- **Activity**:
Look through the material below and copy exactly the lines from the line with "i_actor : pyval;" to the line with "Definition new_supervisor (redis", those two lines included.

- **Input for this task**:

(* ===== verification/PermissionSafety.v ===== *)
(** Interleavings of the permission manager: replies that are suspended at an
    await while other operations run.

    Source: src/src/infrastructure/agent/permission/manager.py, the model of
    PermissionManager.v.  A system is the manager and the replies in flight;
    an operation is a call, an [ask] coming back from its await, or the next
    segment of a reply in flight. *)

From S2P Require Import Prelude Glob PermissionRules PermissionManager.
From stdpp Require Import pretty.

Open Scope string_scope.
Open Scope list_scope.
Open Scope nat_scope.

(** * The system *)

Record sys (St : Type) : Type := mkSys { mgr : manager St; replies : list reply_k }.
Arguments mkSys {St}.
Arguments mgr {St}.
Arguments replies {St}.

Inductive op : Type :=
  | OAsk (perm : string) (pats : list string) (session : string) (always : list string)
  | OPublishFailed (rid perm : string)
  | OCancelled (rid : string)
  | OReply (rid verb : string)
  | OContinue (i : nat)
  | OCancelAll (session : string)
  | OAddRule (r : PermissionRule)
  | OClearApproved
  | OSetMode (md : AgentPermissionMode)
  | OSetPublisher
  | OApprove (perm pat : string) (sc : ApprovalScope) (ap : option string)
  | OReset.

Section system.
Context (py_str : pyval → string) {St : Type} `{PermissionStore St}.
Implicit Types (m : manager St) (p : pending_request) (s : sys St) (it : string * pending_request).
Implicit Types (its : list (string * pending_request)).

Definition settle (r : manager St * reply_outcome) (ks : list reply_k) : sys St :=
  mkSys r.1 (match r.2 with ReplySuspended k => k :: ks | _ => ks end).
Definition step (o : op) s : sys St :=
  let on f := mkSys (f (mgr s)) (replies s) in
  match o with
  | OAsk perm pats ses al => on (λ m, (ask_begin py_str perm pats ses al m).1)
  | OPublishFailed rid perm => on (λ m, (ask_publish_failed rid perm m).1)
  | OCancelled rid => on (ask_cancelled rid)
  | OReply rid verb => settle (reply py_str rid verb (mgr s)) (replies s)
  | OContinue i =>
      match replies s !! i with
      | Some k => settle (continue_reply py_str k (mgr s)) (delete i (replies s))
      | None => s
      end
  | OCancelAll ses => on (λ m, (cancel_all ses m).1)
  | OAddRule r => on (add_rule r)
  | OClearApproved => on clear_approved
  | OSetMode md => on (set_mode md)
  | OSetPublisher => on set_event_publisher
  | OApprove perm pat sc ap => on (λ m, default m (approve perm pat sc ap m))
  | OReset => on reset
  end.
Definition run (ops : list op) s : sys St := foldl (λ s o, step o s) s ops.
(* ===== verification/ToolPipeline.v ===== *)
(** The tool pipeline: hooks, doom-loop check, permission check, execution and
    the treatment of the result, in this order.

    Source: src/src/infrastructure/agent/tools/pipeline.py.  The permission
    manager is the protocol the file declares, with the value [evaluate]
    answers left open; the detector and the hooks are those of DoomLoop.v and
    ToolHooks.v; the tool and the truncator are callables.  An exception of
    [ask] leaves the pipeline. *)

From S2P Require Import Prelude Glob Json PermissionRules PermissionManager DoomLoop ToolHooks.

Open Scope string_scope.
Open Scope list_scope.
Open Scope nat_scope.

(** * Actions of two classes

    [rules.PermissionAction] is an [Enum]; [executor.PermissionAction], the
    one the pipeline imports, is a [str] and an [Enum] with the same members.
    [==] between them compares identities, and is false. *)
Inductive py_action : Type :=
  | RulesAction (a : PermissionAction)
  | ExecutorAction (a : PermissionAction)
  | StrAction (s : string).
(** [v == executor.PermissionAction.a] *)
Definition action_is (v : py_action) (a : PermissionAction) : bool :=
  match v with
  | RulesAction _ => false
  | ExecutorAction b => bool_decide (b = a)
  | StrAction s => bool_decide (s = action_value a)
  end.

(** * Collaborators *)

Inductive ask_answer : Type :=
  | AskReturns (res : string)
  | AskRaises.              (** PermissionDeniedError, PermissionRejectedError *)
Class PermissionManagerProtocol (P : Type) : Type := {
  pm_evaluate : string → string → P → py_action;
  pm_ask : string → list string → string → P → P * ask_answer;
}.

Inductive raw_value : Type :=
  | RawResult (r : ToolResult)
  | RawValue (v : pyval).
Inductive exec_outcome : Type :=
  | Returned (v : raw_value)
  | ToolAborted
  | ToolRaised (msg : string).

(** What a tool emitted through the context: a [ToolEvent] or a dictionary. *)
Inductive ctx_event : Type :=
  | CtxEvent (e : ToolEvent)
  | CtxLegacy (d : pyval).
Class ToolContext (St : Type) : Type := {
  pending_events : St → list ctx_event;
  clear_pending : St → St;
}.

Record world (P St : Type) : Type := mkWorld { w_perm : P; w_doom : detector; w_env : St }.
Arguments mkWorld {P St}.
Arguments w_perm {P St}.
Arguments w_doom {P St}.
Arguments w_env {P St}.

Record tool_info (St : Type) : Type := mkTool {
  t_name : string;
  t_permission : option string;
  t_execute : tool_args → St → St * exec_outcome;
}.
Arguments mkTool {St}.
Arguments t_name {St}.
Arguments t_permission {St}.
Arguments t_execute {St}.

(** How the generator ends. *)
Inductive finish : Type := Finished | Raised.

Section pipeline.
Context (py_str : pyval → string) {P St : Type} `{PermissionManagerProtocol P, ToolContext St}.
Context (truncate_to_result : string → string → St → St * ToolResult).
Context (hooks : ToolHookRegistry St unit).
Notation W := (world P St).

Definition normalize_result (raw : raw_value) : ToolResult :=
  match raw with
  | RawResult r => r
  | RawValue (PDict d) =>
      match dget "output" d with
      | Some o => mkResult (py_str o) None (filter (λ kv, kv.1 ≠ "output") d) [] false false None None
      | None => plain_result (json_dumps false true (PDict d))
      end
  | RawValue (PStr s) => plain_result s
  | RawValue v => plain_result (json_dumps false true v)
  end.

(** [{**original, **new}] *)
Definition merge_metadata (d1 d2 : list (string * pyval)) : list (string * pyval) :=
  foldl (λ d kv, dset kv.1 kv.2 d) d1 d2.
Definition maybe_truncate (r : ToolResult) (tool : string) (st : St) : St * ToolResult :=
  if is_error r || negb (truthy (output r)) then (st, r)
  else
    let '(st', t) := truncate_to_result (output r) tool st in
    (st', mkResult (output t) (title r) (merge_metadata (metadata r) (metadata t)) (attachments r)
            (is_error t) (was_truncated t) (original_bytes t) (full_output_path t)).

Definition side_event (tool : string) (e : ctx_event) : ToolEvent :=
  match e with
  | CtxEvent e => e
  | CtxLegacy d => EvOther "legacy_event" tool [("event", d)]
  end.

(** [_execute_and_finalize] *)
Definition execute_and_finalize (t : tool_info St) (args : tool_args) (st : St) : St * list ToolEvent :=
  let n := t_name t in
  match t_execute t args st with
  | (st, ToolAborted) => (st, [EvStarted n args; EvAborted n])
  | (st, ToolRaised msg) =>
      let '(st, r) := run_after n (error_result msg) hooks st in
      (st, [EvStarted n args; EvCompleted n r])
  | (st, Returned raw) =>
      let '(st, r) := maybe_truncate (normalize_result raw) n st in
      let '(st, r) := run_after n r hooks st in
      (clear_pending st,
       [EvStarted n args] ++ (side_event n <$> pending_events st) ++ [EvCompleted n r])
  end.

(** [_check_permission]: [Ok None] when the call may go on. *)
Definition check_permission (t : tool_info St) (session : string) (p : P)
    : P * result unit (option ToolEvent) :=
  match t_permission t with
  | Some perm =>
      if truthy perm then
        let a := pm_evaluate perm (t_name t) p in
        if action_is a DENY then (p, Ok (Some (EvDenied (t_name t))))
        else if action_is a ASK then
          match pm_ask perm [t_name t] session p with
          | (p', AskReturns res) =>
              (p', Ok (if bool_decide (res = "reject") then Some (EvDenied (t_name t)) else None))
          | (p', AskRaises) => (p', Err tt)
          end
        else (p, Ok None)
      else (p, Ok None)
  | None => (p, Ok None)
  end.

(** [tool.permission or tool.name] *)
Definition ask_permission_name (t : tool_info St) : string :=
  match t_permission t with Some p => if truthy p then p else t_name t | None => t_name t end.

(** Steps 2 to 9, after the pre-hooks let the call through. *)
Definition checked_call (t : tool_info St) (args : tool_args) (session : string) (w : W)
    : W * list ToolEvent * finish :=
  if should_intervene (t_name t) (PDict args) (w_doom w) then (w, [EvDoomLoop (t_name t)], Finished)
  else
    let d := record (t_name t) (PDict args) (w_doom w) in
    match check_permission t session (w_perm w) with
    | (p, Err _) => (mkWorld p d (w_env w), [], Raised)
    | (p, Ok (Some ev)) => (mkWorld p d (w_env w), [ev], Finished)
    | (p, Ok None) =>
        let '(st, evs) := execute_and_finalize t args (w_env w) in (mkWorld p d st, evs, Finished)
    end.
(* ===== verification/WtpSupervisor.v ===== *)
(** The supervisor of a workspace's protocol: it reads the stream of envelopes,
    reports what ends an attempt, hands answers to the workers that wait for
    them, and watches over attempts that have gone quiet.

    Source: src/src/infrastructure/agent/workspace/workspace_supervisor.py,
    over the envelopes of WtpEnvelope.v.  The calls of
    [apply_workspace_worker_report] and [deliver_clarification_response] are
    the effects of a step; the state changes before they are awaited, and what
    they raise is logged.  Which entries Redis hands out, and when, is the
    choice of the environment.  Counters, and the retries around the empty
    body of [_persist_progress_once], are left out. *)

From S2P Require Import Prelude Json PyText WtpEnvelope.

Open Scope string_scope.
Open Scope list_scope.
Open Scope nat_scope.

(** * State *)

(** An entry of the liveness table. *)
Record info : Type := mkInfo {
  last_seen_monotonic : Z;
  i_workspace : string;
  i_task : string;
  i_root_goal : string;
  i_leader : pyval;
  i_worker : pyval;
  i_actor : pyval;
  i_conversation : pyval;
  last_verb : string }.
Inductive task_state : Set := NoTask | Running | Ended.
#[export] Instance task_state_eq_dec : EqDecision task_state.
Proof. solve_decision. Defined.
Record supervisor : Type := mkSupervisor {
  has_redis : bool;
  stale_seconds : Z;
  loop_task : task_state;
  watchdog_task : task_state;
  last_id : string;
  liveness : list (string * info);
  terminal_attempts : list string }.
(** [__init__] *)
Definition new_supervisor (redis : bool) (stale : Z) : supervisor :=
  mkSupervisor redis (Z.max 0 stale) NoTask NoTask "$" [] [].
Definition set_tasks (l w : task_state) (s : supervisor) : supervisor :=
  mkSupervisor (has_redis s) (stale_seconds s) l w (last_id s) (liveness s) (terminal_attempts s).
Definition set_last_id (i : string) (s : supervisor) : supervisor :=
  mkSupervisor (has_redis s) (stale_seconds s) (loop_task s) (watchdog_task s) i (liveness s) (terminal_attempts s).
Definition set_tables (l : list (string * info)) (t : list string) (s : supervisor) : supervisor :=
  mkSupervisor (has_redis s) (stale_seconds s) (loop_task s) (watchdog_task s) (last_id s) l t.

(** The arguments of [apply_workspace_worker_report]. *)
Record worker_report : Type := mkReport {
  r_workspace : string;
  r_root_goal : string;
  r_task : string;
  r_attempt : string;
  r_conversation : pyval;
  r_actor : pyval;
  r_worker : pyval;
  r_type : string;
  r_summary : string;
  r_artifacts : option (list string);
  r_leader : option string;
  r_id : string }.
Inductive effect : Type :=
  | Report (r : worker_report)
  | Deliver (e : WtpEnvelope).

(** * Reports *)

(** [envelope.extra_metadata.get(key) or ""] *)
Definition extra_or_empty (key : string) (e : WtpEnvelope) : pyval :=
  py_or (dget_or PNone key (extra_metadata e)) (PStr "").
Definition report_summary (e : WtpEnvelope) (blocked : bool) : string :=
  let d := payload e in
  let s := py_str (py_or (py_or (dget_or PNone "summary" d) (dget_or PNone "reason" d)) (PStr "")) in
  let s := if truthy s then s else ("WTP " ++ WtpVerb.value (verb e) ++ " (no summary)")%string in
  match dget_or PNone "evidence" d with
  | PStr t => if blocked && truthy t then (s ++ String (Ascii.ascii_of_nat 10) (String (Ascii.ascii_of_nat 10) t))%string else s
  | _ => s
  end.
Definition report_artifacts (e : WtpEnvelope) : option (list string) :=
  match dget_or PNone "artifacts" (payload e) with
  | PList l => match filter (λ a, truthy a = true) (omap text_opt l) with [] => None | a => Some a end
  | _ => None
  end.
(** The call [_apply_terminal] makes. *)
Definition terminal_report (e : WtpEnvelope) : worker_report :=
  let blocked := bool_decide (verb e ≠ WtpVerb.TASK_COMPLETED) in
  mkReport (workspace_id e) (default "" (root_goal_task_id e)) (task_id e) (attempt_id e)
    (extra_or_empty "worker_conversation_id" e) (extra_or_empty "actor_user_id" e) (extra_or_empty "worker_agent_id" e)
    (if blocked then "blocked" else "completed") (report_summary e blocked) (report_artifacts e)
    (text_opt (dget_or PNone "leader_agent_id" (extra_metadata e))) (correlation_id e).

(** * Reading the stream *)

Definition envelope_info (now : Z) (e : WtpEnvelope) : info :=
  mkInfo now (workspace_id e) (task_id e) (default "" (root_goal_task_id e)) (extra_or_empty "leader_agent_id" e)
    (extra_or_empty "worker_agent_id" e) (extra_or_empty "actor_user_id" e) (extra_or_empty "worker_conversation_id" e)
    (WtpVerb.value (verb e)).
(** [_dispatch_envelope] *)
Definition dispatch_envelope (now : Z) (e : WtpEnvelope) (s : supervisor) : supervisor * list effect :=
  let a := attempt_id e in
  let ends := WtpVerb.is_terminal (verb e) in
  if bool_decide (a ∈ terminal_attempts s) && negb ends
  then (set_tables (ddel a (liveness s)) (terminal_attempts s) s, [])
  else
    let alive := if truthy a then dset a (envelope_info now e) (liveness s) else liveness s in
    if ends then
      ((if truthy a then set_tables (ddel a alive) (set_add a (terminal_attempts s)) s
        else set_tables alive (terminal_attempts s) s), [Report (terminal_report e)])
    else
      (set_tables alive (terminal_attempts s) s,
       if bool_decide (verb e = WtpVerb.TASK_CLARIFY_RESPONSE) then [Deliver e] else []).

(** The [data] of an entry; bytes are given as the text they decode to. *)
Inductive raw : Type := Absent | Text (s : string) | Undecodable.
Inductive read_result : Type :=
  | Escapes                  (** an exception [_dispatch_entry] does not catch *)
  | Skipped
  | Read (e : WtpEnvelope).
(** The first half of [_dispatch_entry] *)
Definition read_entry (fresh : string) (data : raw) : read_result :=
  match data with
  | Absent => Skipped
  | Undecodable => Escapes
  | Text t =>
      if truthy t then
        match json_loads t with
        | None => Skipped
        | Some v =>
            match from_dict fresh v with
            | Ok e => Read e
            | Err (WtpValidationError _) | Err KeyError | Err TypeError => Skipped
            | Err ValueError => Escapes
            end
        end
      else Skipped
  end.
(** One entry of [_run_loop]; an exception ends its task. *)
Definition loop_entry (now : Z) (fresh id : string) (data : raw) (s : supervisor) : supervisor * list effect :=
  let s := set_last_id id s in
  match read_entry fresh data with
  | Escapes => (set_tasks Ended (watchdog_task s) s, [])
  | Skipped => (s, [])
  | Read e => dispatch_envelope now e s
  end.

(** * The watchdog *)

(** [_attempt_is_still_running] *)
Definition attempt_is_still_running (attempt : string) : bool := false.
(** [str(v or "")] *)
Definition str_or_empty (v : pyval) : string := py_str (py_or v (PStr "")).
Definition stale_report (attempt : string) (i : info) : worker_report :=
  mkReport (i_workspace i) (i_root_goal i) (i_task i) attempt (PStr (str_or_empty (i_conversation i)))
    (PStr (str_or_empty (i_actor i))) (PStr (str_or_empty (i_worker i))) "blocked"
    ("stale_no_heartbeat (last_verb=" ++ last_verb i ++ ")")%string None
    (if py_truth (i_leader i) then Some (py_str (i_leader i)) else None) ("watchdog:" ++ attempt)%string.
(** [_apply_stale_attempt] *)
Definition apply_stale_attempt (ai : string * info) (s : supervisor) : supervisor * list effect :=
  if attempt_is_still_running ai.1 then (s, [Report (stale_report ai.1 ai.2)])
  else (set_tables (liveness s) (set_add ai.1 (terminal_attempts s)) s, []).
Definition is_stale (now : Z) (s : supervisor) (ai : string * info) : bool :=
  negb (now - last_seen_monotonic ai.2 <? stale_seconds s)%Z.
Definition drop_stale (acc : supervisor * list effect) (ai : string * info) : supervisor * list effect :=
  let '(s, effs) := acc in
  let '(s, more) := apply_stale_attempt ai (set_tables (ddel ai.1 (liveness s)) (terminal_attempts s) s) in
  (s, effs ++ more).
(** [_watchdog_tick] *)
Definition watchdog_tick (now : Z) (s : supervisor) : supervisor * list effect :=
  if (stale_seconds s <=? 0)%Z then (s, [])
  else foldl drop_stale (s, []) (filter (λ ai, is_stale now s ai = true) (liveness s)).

- **Response area**:
  i_actor : pyval;
  i_conversation : pyval;
  last_verb : string }.
Inductive task_state : Set := NoTask | Running | Ended.
#[export] Instance task_state_eq_dec : EqDecision task_state.
Proof. solve_decision. Defined.
Record supervisor : Type := mkSupervisor {
  has_redis : bool;
  stale_seconds : Z;
  loop_task : task_state;
  watchdog_task : task_state;
  last_id : string;
  liveness : list (string * info);
  terminal_attempts : list string }.
(** [__init__] *)
Definition new_supervisor (redis : bool) (stale : Z) : supervisor :=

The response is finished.